MathWorks Professor of Mathematics
Numerical Analysis, Partial Differential Equations
Computational Science & Numerical Analysis
Gilbert Strang is the MathWorks Professor of Mathematics as of 2011, the first holder of this faculty chair. He came to MIT upon completing the Ph.D. from UCLA in 1959 under the direction of Peter Henrici. He received the S.B. from MIT in 1955, and the B.A. and M.A. as a Rhodes Scholar from Oxford University in 1957. He joined the MIT mathematics faculty in 1962, professor in 1970.
Professor Strang's research focuses on mathematical analysis, linear algebra and PDEs. He has written textbooks on linear algebra, computational science, finite elements, wavelets, GPS, and calculus. His video lectures are on MIT's OpenCourseWare, and he is on the editorial board of numerous journals, and is the founder of Wellesley-Cambridge Press. His service to the academic community is extensive. Professor Strang served as President of SIAM, 1999-00, Chair of the Joint Policy Board for Mathematics, 1999, Chair of the U.S. National Committee on Mathematics, 2002, and member of the Abel Prize Committee, 2003-05. In the Mathematics Department, he was Chair of the Pure Mathematics Committee, 1975-79.

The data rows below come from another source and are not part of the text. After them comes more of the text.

(** The gateway's token.  [getToken] returns the stored token; when there is
    none it draws one and stores it, and from then on returns that one, also
    after a restart; when the store refuses it, it returns the store's error.
    [proxyAuth] accepts exactly the token [getToken] returns. *)
Theorem token_created_once g a :
  (forall n, is_u64 (rand_Uint64 n)) ->
  exists t err g', getToken g = (Ret (t, err), g') /\
    (forall v, db_Get dbKeyToken (g_db g) = inl v -> g' = g /\ (t, err) = ParseUint v) /\
    (db_Get dbKeyToken (g_db g) = inr ErrNotFound ->
       (t, err) = match (db_Put dbKeyToken (FormatUint (rand_Uint64 (g_rand g))) (g_db g)).1 with
                  | None => (rand_Uint64 (g_rand g), None) | Some e => (0, Some e) end) /\
    (err = None -> getToken g' = (Ret (t, None), g') /\
       forall g2, g_db g2 = g_db g' -> getToken g2 = (Ret (t, None), g2)) /\
    proxyAuth a g = (Ret (match err with None => t =? a | Some _ => false end), g').
Proof.
  intros Hr. unfold proxyAuth.
  assert (Hstored : forall v t g2, db_Get dbKeyToken (g_db g2) = inl v -> ParseUint v = (t, None) ->
    getToken g2 = (Ret (t, None), g2)).
  { intros v t g2 Hv Hp. unfold getToken, bind at 1, get. rewrite Hv. unfold ret. by rewrite Hp. }
  destruct (db_Get dbKeyToken (g_db g)) as [v|e] eqn:Ev.
  - destruct (ParseUint v) as [t err] eqn:Ep. exists t, err, g.
    assert (Hg : getToken g = (Ret (t, err), g)).
    { unfold getToken, bind at 1, get. rewrite Ev. unfold ret. by rewrite Ep. }
    split_and!; [done|by intros ? [= <-]|done| |].
    + intros ->. split; [done|]. intros g2 E2. apply (Hstored v); [by rewrite E2|done].
    + rewrite (bind_Ret _ _ _ _ _ Hg). by destruct err.
  - destruct (decide (e = ErrNotFound)) as [->|He].
    + set (t := rand_Uint64 (g_rand g)). pose proof (Hr (g_rand g)) as Ht.
      destruct (db_Put dbKeyToken (FormatUint t) (g_db g)) as [o d'] eqn:Ed.
      set (g' := mkCore d' (g_resources g) (g_apps g) (g_proxySvc g) (trial g) (S (g_rand g))).
      assert (Hg : getToken g = (Ret (match o with None => (t, None) | Some e => (0, Some e) end), g')).
      { unfold getToken, bind at 1, get. rewrite Ev. unfold next_rand, setToken, dbPut_g, dbPut, bind, get, put, ret, zoom.
        cbn [g_db g_rand set_g_db]. fold t. rewrite Ed. cbn. by destruct o. }
      rewrite (bind_Ret _ _ _ _ _ Hg). destruct o as [e|].
      * exists 0, (Some e), g'. by split_and!.
      * exists t, None, g'. split_and!; [done|done|done| |done]. intros _.
        assert (Hall : forall g2, g_db g2 = d' -> getToken g2 = (Ret (t, None), g2)).
        { intros g2 E2. apply (Hstored (FormatUint t)); [|by apply FormatUint_token].
          rewrite E2. by eapply put_get. }
        split; [by apply Hall|]. intros g2 E2. by apply Hall.
    + exists 0, (Some e), g.
      assert (Hg : getToken g = (Ret (0, Some e), g)).
      { unfold getToken, bind at 1, get. rewrite Ev. by destruct e. }
      rewrite (bind_Ret _ _ _ _ _ Hg). split_and!; try done. by intros [=].
Qed.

Professor Strang has received distinctions for his research, service and teaching; among them: the Chauvenet Prize, 1976; the Award for Distinguished Service, SIAM, 2003; the Graduate School Teaching Award, MIT, 2003; the Von Neumann Prize Medal of the U.S. Assoc. for Computational Mechanics, 2005; the Lester R. Ford Prize, MAA, 2005; the Franklin and Deborah Tepper Haimo Prize, MAA, 2006; and the Henrici and Su Buchin Prizes of the International Congress of Industrial & Applied Mathematics, 2007. Professor Strang is a Member of the National Academy of Sciences and a Fellow of the American Academy of Arts & Sciences. He is an Honorary Fellow of Balliol College, Oxford. In December 2019, Gilbert Strang was elected to be a foreign member of the Russian Academy of Sciences (RAS), in the section of Applied Mathematics and Computer Science. In 2020 he received the Irwin Sizer Award for the most Significant Improvement to MIT Education by the MIT Graduate Student Council.